Both devices, one discovered in the hold of a plane that landed at East Midlands airport after flying from Cologne, the other in a plane in Dubai, were described as "extremely professional" by intelligence officials.Moreover, one has to consider why the feds were warning that the packages could be headed to Chicago area synagogues. On that point, the articles aren't clear, but I surmise that it may have been to send a dual message. One was that Chicago is the hometown of President Obama, and two was that Jews remain a top terror target for al Qaeda.
One of the devices was linked to a mobile phone, while the other was attached to a timer. The Observer understands that the East Midlands device was so sophisticated an initial examination by forensics experts initially suggested it did not contain explosives.
"Even when it was examined, the sniffer dogs couldn't detect it," a security source said. "It was only when they [forensics experts] had a second look at it they realised what it was."
It has emerged the devices were discovered only after a tip-off from Saudi intelligence.
UPDATE:
Yemeni authorities are busy playing damage control and trying to show that they are taking terrorism emanating from their country more seriously than they have. Mind you that Yemen has been a nexus from which al Qaeda has operated since the terror organization was founded. Its border with Saudi Arabia is as porous as it gets and terror groups operate with impunity. So, take the fact that the Yemeni government has arrested two women in connection with the plot with a grain of salt.
The Saudis know that the border is porous and that al Qaeda poses a threat to the Saudi regime as much as anyone else. The Yemeni government isn't in a great position to deal with al Qaeda or other terror organizations because it can barely control its own territory.
Meanwhile, we've got dueling memes about the nature of the terror threat. On the one hand, you've got depictions of the explosives as sophisticated, while others claim that this signals that the al Qaeda franchise is amateurish.
That these explosives were discovered and thwarted before they could detonate was a combination of luck and good timing. The damage could have been significant had the explosives detonated the planes over urban areas.

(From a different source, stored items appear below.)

(** ** Operators *)
(** The operator that serves a type, for the options it was created with. *)
Definition operator_of (o : hybm_options) (op : Z) : option part :=
  if op =? HYBM_DOP_TYPE_SDMA then (if has (bmDataOpType o) HYBM_DOP_TYPE_SDMA then Some SdmaOperator else None) else
  if op =? HYBM_DOP_TYPE_DEVICE_RDMA then (if has (bmDataOpType o) HYBM_DOP_TYPE_DEVICE_RDMA then Some DevRdmaOperator else None) else
  if has (bmDataOpType o) HYBM_DOP_TYPE_HOST_SHM then Some HostShmOperator else
  if has (bmDataOpType o) host_flags then Some HostRdmaOperator else None.
Definition asked (call : call) (ops : list (Z * part)) (answers : list answer) : log := zip_with (fun o a => (Via o.2 call, a)) ops answers.
Definition failed (a : answer) : Prop := ret a <> BM_OK.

Meanwhile, news outlets that should know better are claiming that Yemen is the next front in the war on al Qaeda. BZZZZ. Wrong. Yemen has always been a front in the war on al Qaeda. It's just one that hasn't received much attention since after the USS Cole bombing and ongoing piracy off the Horn of Africa that mostly emanates from Somalia. It's always been a front in the war, just that many people don't realize it.